* _Problem details_
Go through the entries one line at a time, and gather every line that has the word "covers".

* _Records for the exercise_
════

Definition cloud_cover_below (limit : Z) (img : Image) : Prop :=
  ∃ cc, properties (meta img) !! "CLOUD_COVER" = Some cc ∧
        n_ltb (to_T cc) (ofZ limit) = true.

(** The mask [cloudMask] computes from an integer quality band: 1 where
    neither [qa & 8] nor [qa & 16] is non-zero. *)
Definition clear_mask (qa : gmap pixel Z) : Band :=
  band_not (band_or (IntBand ((λ v, Z.land v 8) <$> qa))
                    (IntBand ((λ v, Z.land v 16) <$> qa))).

(** The value of a call that is known to succeed. *)
Definition force (c : Computed Image) (fallback : Image) : Image :=
  match c with
  | Value x => x
  | Failed _ => fallback
  end.

(** What the two calls at the head of the pipeline make of an image they
    succeed on. *)
Definition selected (img : Image) : Image :=
  force (select ["ST_B10"; "QA_PIXEL"] img) img.

Definition masked (img : Image) : Image := force (cloudMask img) img.

(** The four filters of the script on one image, in the order the script
    applies them. *)
Definition passes_filters (img : Image) : bool :=
  in_bounds STUDYBOUNDS img && passes DATE_RANGE img && passes YEAR_RANGE img
  && passes (lt "CLOUD_COVER" (SInt 20)) img.

End EarthEngine.

(** ** A small scene for concrete evaluation *)

Module Fixture.

(** Pixels of a grid of 0.01 degree cells, and planar rectangles as
    geometries: a rectangle covers the pixels whose centre it contains. *)
Definition lon_lat (p : Z * Z) : Q * Q :=
  (inject_Z p.1 / inject_Z 100, inject_Z p.2 / inject_Z 100)%Q.

Definition Qminimum (l : list Q) : option Q :=
  match l with
  | [] => None
  | x :: r => Some (foldl Qmin x r)
  end.

Definition Qmaximum (l : list Q) : option Q :=
  match l with
  | [] => None
  | x :: r => Some (foldl Qmax x r)
  end.

Record Box := { west : Q; east : Q; south : Q; north : Q }.

Definition bbox (g : Geometry) : option Box :=
  match rings g with
  | outer :: _ =>
    w ← Qminimum outer.*1; e ← Qmaximum outer.*1;
    s ← Qminimum outer.*2; n ← Qmaximum outer.*2;
    Some {| west := w; east := e; south := s; north := n |}
  | [] => None
  end.

Definition box_has (b : Box) (pt : Q * Q) : bool :=
  Qle_bool (west b) pt.1 && Qle_bool pt.1 (east b) &&
  Qle_bool (south b) pt.2 && Qle_bool pt.2 (north b).

Definition box_meets (a b : Box) : bool :=
  Qle_bool (west a) (east b) && Qle_bool (west b) (east a) &&
  Qle_bool (south a) (north b) && Qle_bool (south b) (north a).

#[export] Instance box_Geo : Geo := {|
  intersects := λ a b,
    match bbox a, bbox b with
    | Some x, Some y => box_meets x y
    | _, _ => false
    end;
  covers := λ g p,
    match bbox g with
    | Some x => box_has x (lon_lat p)
    | None => false
    end
|}.

(** A scene over Albuquerque with three pixels: a clear one, a cloudy one
    (bit 3 of its quality value 22280 is set) and a clear one east of the
    study area. *)
Definition scene_footprint : Geometry :=
  Polygon [[((-107)%Q, 36%Q); ((-104)%Q, 36%Q);
            ((-104)%Q, 35%Q); ((-107)%Q, 35%Q)]] false.

Definition px_clear : Z * Z := (-10650, 3550).
Definition px_cloud : Z * Z := (-10649, 3550).
Definition px_east : Z * Z := (-10450, 3550).

Definition scene_ST : gmap (Z * Z) Z :=
  <[px_clear := 47000]> (<[px_cloud := 20000]> (<[px_east := 45000]> ∅)).

Definition scene_QA : gmap (Z * Z) Z :=
  <[px_clear := 21824]> (<[px_cloud := 22280]> (<[px_east := 21824]> ∅)).

Definition scene {T} (cloud_cover : @scalar T) (y d : Z) : @Image T :=
  {| bands := [("ST_B10", IntBand scene_ST); ("QA_PIXEL", IntBand scene_QA)];
     meta := {| index := "LC08_033036";
                footprint := Some scene_footprint;
                acquired := Some {| year := y; day_of_year := d |};
                properties := <["CLOUD_COVER" := cloud_cover]> ∅ |} |}.

(** One pixel with the digital count 20000. *)
Definition count_20000 {T} : @Image T :=
  {| bands := [("ST_B10", IntBand (<[px_clear := 20000]> ∅))];
     meta := no_meta |}.

(** The converted thermal value of an image at a pixel. *)
Definition converted `{Arith T} (img : @Image T) (p : Z * Z) : option T :=
  match applyScaleFactors img with
  | Value out => b ← find_band "ST_B10" (bands out); to_num b !! p
  | Failed _ => None
  end.

(** Three acquisitions of the scene, and the clipped mean of the catalog
    they form. *)
Definition catalog : list (@Image Q) :=
  [scene (SInt 5) 2020 197; scene (SNum (7 # 2)) 2021 200;
   scene (SInt 20) 2020 213].

Definition clipped : @Image Q := force (clip_mean_ST catalog) count_20000.

Definition clipped_band : @Band Q :=
  default (IntBand ∅) (find_band "ST_B10" (bands clipped)).

(** Two doubles differ by less than [tol]. *)
Definition within (tol x y : float) : bool :=
  PrimFloat.ltb (PrimFloat.abs (PrimFloat.sub x y)) tol.

End Fixture.

(** ** Vocabulary for the whole pipeline *)

Section PipelineVocabulary.
Context {T : Type} `{!Arith T}.

(** What [applyScaleFactors] makes of an image it succeeds on. *)
Definition scaled (img : @Image T) : Image :=
  force (applyScaleFactors img) img.

(** The Fahrenheit value an image contributes at a pixel: the conversion of
    its thermal count there, provided the count is valid and the quality
    value is valid with bits 3 and 4 clear. *)
Definition clear_fahrenheit (img : @Image T) (p : pixel) : option T :=
  st ← find_band "ST_B10" (bands img);
  match find_band "QA_PIXEL" (bands img) with
  | Some (IntBand qa) =>
    raw ← to_num st !! p;
    q ← qa !! p;
    if qa_bit q 3 || qa_bit q 4 then None else Some (spec_fahrenheit raw)
  | _ => None
  end.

════

* _Problem solution_
    geometries: a rectangle covers the pixels whose centre it contains. *)
  covers := λ g p,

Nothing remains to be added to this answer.